Cranswick says gold, diamond and base metals prospecting is ongoing after the company secured US$16 million in November last year.
The mining company will soon be making announcements to the extent of mineral resources, hinting the London securities exchange mining junior’s Blue Rock prospect would add value to ACR’s portfolio.
“We have made steady progress over the past five months, particularly in regard to the continued drilling programmes at the Blue Rock gold discovery,” said Cranswick. “We expect to be in a position to announce a maiden Australasian Joint Ore Resource Committee (JORC) resource on the Blue Rock prospect soon which we believe will add further tangible value to our portfolio.”
JORC is an internationally accepted internal reporting standard used by a number of major mining companies to provide a minimum standard for reporting of exploration results.
This is also used to ensure that public reports on these matters contain all the information investors and their advisers “require for the purpose of making a balanced judgment regarding the results and estimates being reported”.
ACR, which is fighting a legal battle over diamond claims in Marange, Mutare, said it is working on other areas to grow its portfolio.

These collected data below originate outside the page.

(** ** [nodes/generator.py]: the loggers *)

(** A logger of the [logging] module: its level and its handlers, each
    given by the file it appends to. *)
Record Logger : Type := MkLogger { logger_level : nat; logger_handlers : list string }.

Definition INFO : nat := 20.
Definition ERROR : nat := 40.

(** What [setup_logger] reads and writes: the loggers the process has
    asked for so far, by name, and the [logs] directory ([None] when it
    does not exist). *)
Record LogWorld : Type := MkLogWorld {
  loggers : gmap string Logger;
  logs : option LogDir
}.

(** [logging.getLogger(name)]: the logger of that name, made on first use
    with no level and no handler. *)
Definition getLogger (name : string) (registry : gmap string Logger) : Logger :=
  default (MkLogger 0 []) (registry !! name).

(** Opening a file in append mode creates it when it is not there. *)
Definition open_append (file : string) (dir : LogDir) : LogDir :=
  if existsb (fun f => String.eqb (fst f) file) dir then dir else dir ++ [(file, [])].

(** [today] is [datetime.now().strftime("%Y%m%d")]; the result is the
    world after the call and the name of the logger returned. *)
Definition setup_logger (today name log_prefix : string) (level : nat) (w : LogWorld)
    : LogWorld * string :=
  let log_file := log_file log_prefix today in
  let logger_name := name +:+ "_" +:+ today in
  let logger := MkLogger level (logger_handlers (getLogger logger_name (loggers w))) in
  match logger_handlers logger with
  | _ :: _ => (MkLogWorld (<[logger_name := logger]> (loggers w)) (logs w), logger_name)
  | [] =>
      let log_dir := default [] (logs w) in
      let log_dir := open_append log_file log_dir in
      (MkLogWorld (<[logger_name := MkLogger level [log_file]]> (loggers w)) (Some log_dir),
       logger_name)
  end.

(** The module-level initialisation: [qa_logger] and [error_logger]. *)
Definition init_loggers (today : string) (w : LogWorld) : LogWorld * (string * string) :=
  let '(w, qa_logger) := setup_logger today "qa_logger" "qa_log" INFO w in
  let '(w, error_logger) := setup_logger today "error_logger" "error_log" ERROR w in
  (w, (qa_logger, error_logger)).

(** ** One answer per question *)

Section OneAnswer.
Context {env : PyEnv}.

(** The lines of the partitions that answer a question. *)
Definition matches (q : string) (dir : LogDir) : list LogLine :=
  List.filter (logged_match q) (concat (map snd (glob_qa_log dir))).

(** No two files of the directory have the same name, and no question is
    answered by more than one record. *)
Definition one_answer_per_question (dir : LogDir) : Prop :=
  NoDup (map fst dir) /\ forall q, (length (matches q dir) <= 1)%nat.

End OneAnswer.

(** * Properties *)

(** ** Stable sorting *)

Section SortedFacts.
Context {A K : Type} (lt : K -> K -> bool) (key : A -> K).
Hypothesis lt_asym : forall a b, lt a b = true -> lt b a = false.
Hypothesis lt_negtrans : forall a b c, lt a b = false -> lt b c = false -> lt a c = false.

Lemma insert_sorted_perm (x : A) (l : list A) : insert_sorted lt key x l ≡ₚ x :: l.
Proof.
  induction l as [|y l IH]; simpl; [done|].
  destruct (lt (key y) (key x)); [|done].
  rewrite IH. apply Permutation_swap.
Qed.

Lemma sort_stable_perm (l : list A) : sort_stable lt key l ≡ₚ l.
Proof.
  induction l as [|x l IH]; simpl; [done|].
  rewrite insert_sorted_perm. by rewrite IH.
Qed.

Zimbabwe’s mining industry was almost at a standstill last year save for a few mines, especially the platinum and diamond ones, which continued to operate.
Efforts to rebound mining and production are being undertaken by the Zimbabwe Electricity Transmission and Distribution Company (ZETDC), a subsidiary of Zesa Holdings which is negotiating with about fifty large power users.
If the negotiations are successful, the heavy power users would be protected from load shedding on condition that they prove to be well-paying customers under the Hydro Cahorra Basa (HCB) scheme of power imports.
Zesa spokesperson Fullard Gwasira said: “Under the HCB scheme, which is expected to commence shortly once the negotiations are brought to their logical conclusion, those large power users are ring-fenced with a dedicated line and the revenue that is realised from them is paid directly to HCB in an effort to clear a debt of over US$70 million that is owed to the Mozambican electricity utility by ZETDC.”
This arrangement was in place until last year.